Comments (2)
Yup, I would recommend defining your own Summarization Model with a custom prompt, something like the following, for example:
from raptor import RetrievalAugmentation, RetrievalAugmentationConfig, BaseSummarizationModel
from openai import OpenAI
from tenacity import retry, stop_after_attempt, wait_random_exponential
class LegalGPT3TurboSummarizationModel(BaseSummarizationModel):
def __init__(self, model="gpt-3.5-turbo"):
self.model = model
@retry(wait=wait_random_exponential(min=1, max=20), stop=stop_after_attempt(6))

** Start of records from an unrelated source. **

Lemma after_holds env to_dict to_node rows s op :
  holds rows s -> holds rows (after env to_dict to_node s op).
Proof.
  intros [(Hv & Hne & Hcn & Hcv) Hrows].
  destruct op as [rs|d|q|]; simpl.
  - destruct (add_same_names env to_dict rs s) as (Hv' & Hn' & Hvn').
    destruct (add_appended env to_dict rs s) as [(extra & Happ & _) _].
    assert (Hw : forall row, row ∈ rows ->
                   row ∈ node_rows (working (con (snd (add env to_dict rs s))))).
    { intros row Hin. rewrite Happ. apply elem_of_app. left. apply Hrows, Hin. }
    destruct (add_committed env to_dict rs s) as [Hc|Hc]; simpl in Hc.
    + split; [repeat split; rewrite ?Hc; congruence|].
      intros row Hin. rewrite Hc. split; [apply Hrows, Hin|apply Hw, Hin].
    + split; [repeat split; rewrite ?Hc; congruence|].
      intros row Hin. rewrite Hc. split; apply Hw, Hin.
  - destruct (delete_same_names env d s) as (Hv' & Hn' & Hvn').
    destruct (delete_raises_quietly env d s) as [_ (_ & Hc & _)].
    pose proof (delete_keeps_records env d s (conj Hv (conj Hne (conj Hcn Hcv)))) as Hk.
    split; [repeat split; rewrite ?Hc; congruence|].
    intros row Hin. rewrite Hc, Hk. apply Hrows, Hin.
  - rewrite query_fails_state. split; [repeat split; assumption|]. exact Hrows.
  - split; [repeat split; simpl; congruence|].
    intros row Hin. simpl. split; apply Hrows, Hin.
Qed.

Lemma after_all_holds env to_dict to_node rows ops :
  forall s, holds rows s -> holds rows (after_all env to_dict to_node ops s).
Proof.
  induction ops as [|op ops IH]; intros s H; simpl; [exact H|].
  apply IH, after_holds, H.
Qed.

(** X15.  No sequence of calls of [add], [delete], [query] and [close]
    removes a committed record: on a store whose index is reached under
    its name and whose committed records are all in the open
    transaction, every committed record is still committed, and in the
    open transaction, after the calls. *)
Theorem no_operation_removes_a_committed_record env to_dict to_node ops s row :
  index_named s ->
  (forall r, r ∈ node_rows (committed (con s)) -> r ∈ node_rows (working (con s))) ->
  row ∈ node_rows (committed (con s)) ->
  let s' := after_all env to_dict to_node ops s in
  row ∈ node_rows (committed (con s')) /\ row ∈ node_rows (working (con s')).
Proof.
  intros Hnamed Hsub Hrow s'.
  assert (H : holds (node_rows (committed (con s))) s).
  { split; [exact Hnamed|]. intros r Hr. split; [exact Hr|apply Hsub, Hr]. }
  apply (after_all_holds env to_dict to_node _ ops s H). exact Hrow.
Qed.
(** Modelled from the spec: the worker, which is not part of this script,
    is a function of its keyword arguments and of the random generator it
    draws from, and of nothing else.  [seed_rng s] is the generator set
    from the seed [s]. *)
Variables rng result : Type.
Variable seed_rng : Z -> rng.
Variable smoothing_worker : kwargs -> rng -> result.


End Worker.

Definition task_method (tk : task) : option string :=
  match lookup "method" (args tk) with
  | Some (PyStr s) => Some s
  | _ => None
  end.

Definition task_N (tk : task) : option Z :=
  match lookup "N" (args tk) with
  | Some (PyInt n) => Some n
  | _ => None
  end.

(** The run indices of the evaluations of method [m] with [n] particles. *)
Definition runs_of (m : string) (n : Z) : list nat :=
  map run
    (filter
       (fun tk =>
          match task_method tk, task_N tk with
          | Some m', Some n' => String.eqb m m' && (n =? n')%Z
          | _, _ => false
          end)
       dispatched).

(** What one evaluation of method [m] with [n] particles takes over from
    the call. *)
Definition worker_kwargs (m : string) (n : Z) : kwargs :=
  [("method", PyStr m);
   ("N", PyInt n);
   ("fk", PyRef "fkmod");
   ("fk_info", PyRef "fk_info");
   ("add_func", PyRef "psit");
   ("log_gamma", PyRef "log_gamma")].

(** The closed enumeration of smoothing methods of the spec, with the name
    each one goes by. *)
Inductive method : Type :=
| FFBS_ON
| FFBS_ON2
| two_filter_ON
| two_filter_ON_prop
| two_filter_ON2.

Definition method_name (m : method) : string :=
  match m with
  | FFBS_ON => "FFBS_ON"
  | FFBS_ON2 => "FFBS_ON2"
  | two_filter_ON => "two-filter_ON"
  | two_filter_ON_prop => "two-filter_ON_prop"
  | two_filter_ON2 => "two-filter_ON2"
  end.

Close Scope string_scope.

(** ** The additive functional along a path *)

(** Modelled from the spec: the sum the worker accumulates for one smoothed
    trajectory, [sum_{t=0}^{T-2} psi_t(x_t, x_{t+1})] over the states
    [x_0, ..., x_{T-1}]; the script's docstring states the same sum and the
    worker that computes it is not part of this script.
    [add_func_from t xs] adds the terms from the time index [t] on. *)
Fixpoint add_func_from (t : Z) (xs : list R) : R :=
  match xs with
  | [] => 0
  | x :: rest =>
      match rest with
      | [] => 0
      | xf :: _ => psit t x xf + add_func_from (t + 1) rest
      end
  end.

Definition add_func_sum (xs : list R) : R := add_func_from 0 xs.

(** The model with variance [v] of the state noise and the true [mu0] and
    [phi0]: the family in which the script takes its score. *)
Definition ssm_of_variance (v : R) : DiscreteCox :=
  {| mu := mu0; phi := phi0; sigma := sqrt v |}.

(** Modelled from the spec: the log-density of the states along a path,
    the initial law at [x_0] and one transition for each consecutive pair. *)
Fixpoint log_transitions (self : DiscreteCox) (xs : list R) : R :=
  match xs with
  | [] => 0
  | x :: rest =>
      match rest with
      | [] => 0
      | xf :: _ => log_pt self x xf + log_transitions self rest
      end
  end.

Definition log_path (self : DiscreteCox) (xs : list R) : R :=
  match xs with
  | [] => 0
  | x0 :: _ => log_p0 self x0 + log_transitions self xs
  end.

(** ** The plots *)

(** A Python dict from strings to strings, in insertion order. *)
Definition pydict : Type := list (string * string).

(** [d[k]]; [None] stands for the [KeyError]. *)
Fixpoint dict_get (k : string) (d : pydict) : option string :=
  match d with
  | [] => None
  | (k', v) :: rest => if String.eqb k k' then Some v else dict_get k rest
  end.

(** [d[k] = v]: the entry is replaced where it stands, or added last. *)
Fixpoint dict_set (k v : string) (d : pydict) : pydict :=
  match d with
  | [] => [(k, v)]
  | (k', v') :: rest =>
      if String.eqb k k' then (k, v) :: rest
      else (k', v') :: dict_set k v rest
  end.

(** Running a list comprehension whose body may raise: the first failure
    aborts the whole list. *)
Fixpoint traverse {A B : Type} (f : A -> option B) (l : list A)
  : option (list B) :=
  match l with
  | [] => Some []
  | a :: rest =>
      match f a with
      | None => None
      | Some b =>
          match traverse f rest with
          | None => None
          | Some bs => Some (b :: bs)
          end
      end
  end.

Open Scope string_scope.

Definition ON : string := "$\mathcal{O}(N)$".
Definition ON2 : string := "$\mathcal{O}(N^2)$".

(** [pretty_names] after the five assignments that fill it, as the
    box-plot reads it. *)
Definition pretty_names : pydict :=
  fold_left (fun d kv => dict_set (fst kv) (snd kv) d)
    [("FFBS_ON", ON ++ " FFBS");
     ("FFBS_ON2", ON2 ++ " FFBS");
     ("two-filter_ON", ON ++ " two-filter, basic proposal");
     ("two-filter_ON2", ON2 ++ " two-filter");
     ("two-filter_ON_prop", ON ++ " two-filter, better proposal")]
    [].

(** The [hue] argument of the box-plot:
    [[pretty_names[r['method']] for r in results]]. *)
Definition boxplot_hue : option (list string) :=
  traverse
    (fun tk =>
       match task_method tk with
       | Some m => dict_get m pretty_names
       | None => None
       end)
    dispatched.

(** [pretty_names] after
    [pretty_names['FFBS_ON2'] += " and " + pretty_names['two-filter_ON2']],
    as the CPU plot reads it. *)
Definition pretty_names_cpu : option pydict :=
  match dict_get "FFBS_ON2" pretty_names with
  | None => None
  | Some old =>
      match dict_get "two-filter_ON2" pretty_names with
      | None => None
      | Some other =>
          Some (dict_set "FFBS_ON2" (old ++ (" and " ++ other)) pretty_names)
      end
  end.

(** The methods the CPU plot loops over. *)
Definition cpu_methods : list string :=
  ["FFBS_ON2"; "FFBS_ON"; "two-filter_ON_prop"; "two-filter_ON"].

Definition line_style (m : string) : string :=
  if String.eqb m "FFBS_ON2" then "-" else "--".

(** One call of [plt.plot]: its label, its line style and, for each [N] of
    [Ns], the runs whose CPU times are averaged into the point at [N]. *)
Record line : Type := mkLine {
  label : string;
  ls : string;
  points : list (list nat)
}.
(** * DGP: export profiles, node observers, file loader and workspace tabs

    A shallow embedding of the parts of the Dynamic Gravity Processor that
    its specification makes claims about:

    - [dgp/lib/exporters/export_profile.py]: the [ExportProfile] class with
      its class-level registry and its JSON round trip;
    - [dgp/gui/workspaces/dataset.py]: the segment controller slot, the
      sub-tab [sigLoaded] wiring and the workspace state mapping;
    - the file loader and the node observers, which the sources only use
      (their defining modules are not part of the excerpt).

    Python values are dynamically typed, so attribute values are elements of
    one type [pyval]; a call either returns, raises, or leaves the model. *)

From Stdlib Require Import ZArith Ascii String List Bool Lia DecimalString.
From Stdlib Require DecimalZ DecimalPos DecimalN DecimalFacts.
From stdpp Require Import base option list strings gmap.

Local Open Scope Z_scope.

(* ===================================================================== *)
(** * Python values *)
(* ===================================================================== *)

(** [TimeFormat(Enum)]: one member, whose value is the strftime pattern. *)
Inductive TimeFormat := ISO8601.

Definition TimeFormat_value (t : TimeFormat) : string :=
  match t with ISO8601 => "%Y-%m-%dT%H:%M:%S.%f%z" end.

(** The Python values that occur: the JSON scalars and lists, the members of
    [TimeFormat], and instances of [ExportProfile]. An instance is its
    identity [oid] together with its [__dict__], attribute names in the
    order in which [__init__] assigns them. Floats are left out. *)
#[local] Unset Elimination Schemes.
Inductive pyval :=
| PNone
| PBool (b : bool)
| PInt (z : Z)
| PStr (s : string)
| PList (l : list pyval)
| PEnum (t : TimeFormat)
| PObj (oid : nat) (attrs : list (string * pyval)).
#[local] Set Elimination Schemes.

(** Induction on a value, with the hypothesis for every item of a list. *)
Definition pyval_ind (P : pyval -> Prop)
    (HNone : P PNone)
    (HBool : forall b, P (PBool b))
    (HInt : forall z, P (PInt z))
    (HStr : forall s, P (PStr s))
    (HList : forall l, Forall P l -> P (PList l))
    (HEnum : forall t, P (PEnum t))
    (HObj : forall oid attrs, P (PObj oid attrs))
  : forall v, P v :=
  fix ind (v : pyval) : P v :=
    match v with
    | PNone => HNone
    | PBool b => HBool b
    | PInt z => HInt z
    | PStr s => HStr s
    | PList l =>
        HList l ((fix items (l : list pyval) : Forall P l :=
                    match l return Forall P l with
                    | [] => List.Forall_nil P
                    | x :: l' => List.Forall_cons P x l' (ind x) (items l')
                    end) l)
    | PEnum t => HEnum t
    | PObj oid attrs => HObj oid attrs
    end.

(** A Python [dict] with [str] keys (keyword arguments, [__dict__]):
    insertion ordered, at most one entry per key. *)
Abbreviation pydict := (list (string * pyval)).

(** The exception classes that the modelled code can raise. *)
Inductive exn := JSONDecodeError | TypeError | ValueError | AttributeError.

(** What a call does: it returns, it raises, or it reaches a value that the
    model does not cover (a float, a character beyond Latin-1). *)
Inductive outcome (A : Type) :=
| Return (a : A)
| Raise (e : exn)
| OutOfModel.
Arguments Return {A} a.
Arguments Raise {A} e.
Arguments OutOfModel {A}.

Definition obind {A B} (m : outcome A) (k : A -> outcome B) : outcome B :=
  match m with
  | Return a => k a
  | Raise e => Raise e
  | OutOfModel => OutOfModel
  end.

Definition olift {A B} (f : A -> B) (m : outcome A) : outcome B :=
  obind m (fun a => Return (f a)).

(** ** Truth value, [==] on attribute values, hashing *)

(** [bool(v)]. Enum members and plain instances are always true. *)
Definition truthy (v : pyval) : bool :=
  match v with
  | PNone => false
  | PBool b => b
  | PInt z => negb (z =? 0)
  | PStr s => negb (String.eqb s "")
  | PList l => match l with [] => false | _ => true end
  | PEnum _ => true
  | PObj _ _ => true
  end.

(** [hash(v)] raises [TypeError] for a list; every other value here is
    hashable. *)
Definition hashable (v : pyval) : bool :=
  match v with
  | PList _ => false
  | _ => true
  end.

(** Equality of two hashable values as dict keys: [True == 1] and
    [False == 0]; instances without [__eq__] compare by identity. *)
Definition key_eqb (a b : pyval) : bool :=
  match a, b with
  | PNone, PNone => true
  | PBool x, PBool y => Bool.eqb x y
  | PBool x, PInt z | PInt z, PBool x => z =? (if x then 1 else 0)
  | PInt x, PInt y => x =? y
  | PStr x, PStr y => String.eqb x y
  | PEnum ISO8601, PEnum ISO8601 => true
  | PObj i _, PObj j _ => Nat.eqb i j
  | _, _ => false
  end.

(** ** Insertion-ordered dictionaries *)

Section Dict.
Context {K V : Type} (eqb : K -> K -> bool).

(** [d.get(k)] *)
Fixpoint dict_get (d : list (K * V)) (k : K) : option V :=
  match d with
  | [] => None
  | (k', v) :: d' => if eqb k' k then Some v else dict_get d' k
  end.

(** [d[k] = v]: an existing key keeps its position (and its key object),
    a new key goes last. *)
Fixpoint dict_set (d : list (K * V)) (k : K) (v : V) : list (K * V) :=
  match d with
  | [] => [(k, v)]
  | (k', v') :: d' =>
      if eqb k' k then (k', v) :: d' else (k', v') :: dict_set d' k v
  end.

(** [dict(pairs)] *)
Definition dict_of_pairs (pairs : list (K * V)) : list (K * V) :=
  fold_left (fun d kv => dict_set d (fst kv) (snd kv)) pairs [].

Definition dict_keys (d : list (K * V)) : list K := map fst d.
Definition dict_values (d : list (K * V)) : list V := map snd d.

(** How many of the keys [ks] are equal to [k]. *)
Definition key_count (ks : list K) (k : K) : nat :=
  length (filter (fun k' => eqb k' k = true) ks).
End Dict.

(** Attribute lookup on a value: [v.attr]. *)
Definition getattr (v : pyval) (attr : string) : option pyval :=
  match v with
  | PObj _ attrs => dict_get String.eqb attrs attr
  | _ => None
  end.

(* ===================================================================== *)
(** * The [json] module of the Python standard library *)
(* ===================================================================== *)

(** Text is a [string]: a sequence of code points below 256. The encoder
    follows [json.encoder] with the settings [json.dumps] passes on
    ([ensure_ascii], no [sort_keys], separators chosen from [indent]); the
    decoder follows [json.decoder] and [json.scanner] in strict mode. *)
Module Json.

def summarize(self, context, max_tokens=500, stop_sequence=None):
try:
client = OpenAI()
response = client.chat.completions.create(
model=self.model,
messages=[
{"role": "system", "content": "You are a helpful legal research assistant."},
{
"role": "user",
"content": f"Write a summary of the following legal text, making sure to include all relevant section numbers and legislation names in the summary: {context}",
},
],
max_tokens=max_tokens,
)
return response.choices[0].message.content
except Exception as e:
print(e)
return e
RAC = RetrievalAugmentationConfig(summarization_model=LegalGPT3TurboSummarizationModel())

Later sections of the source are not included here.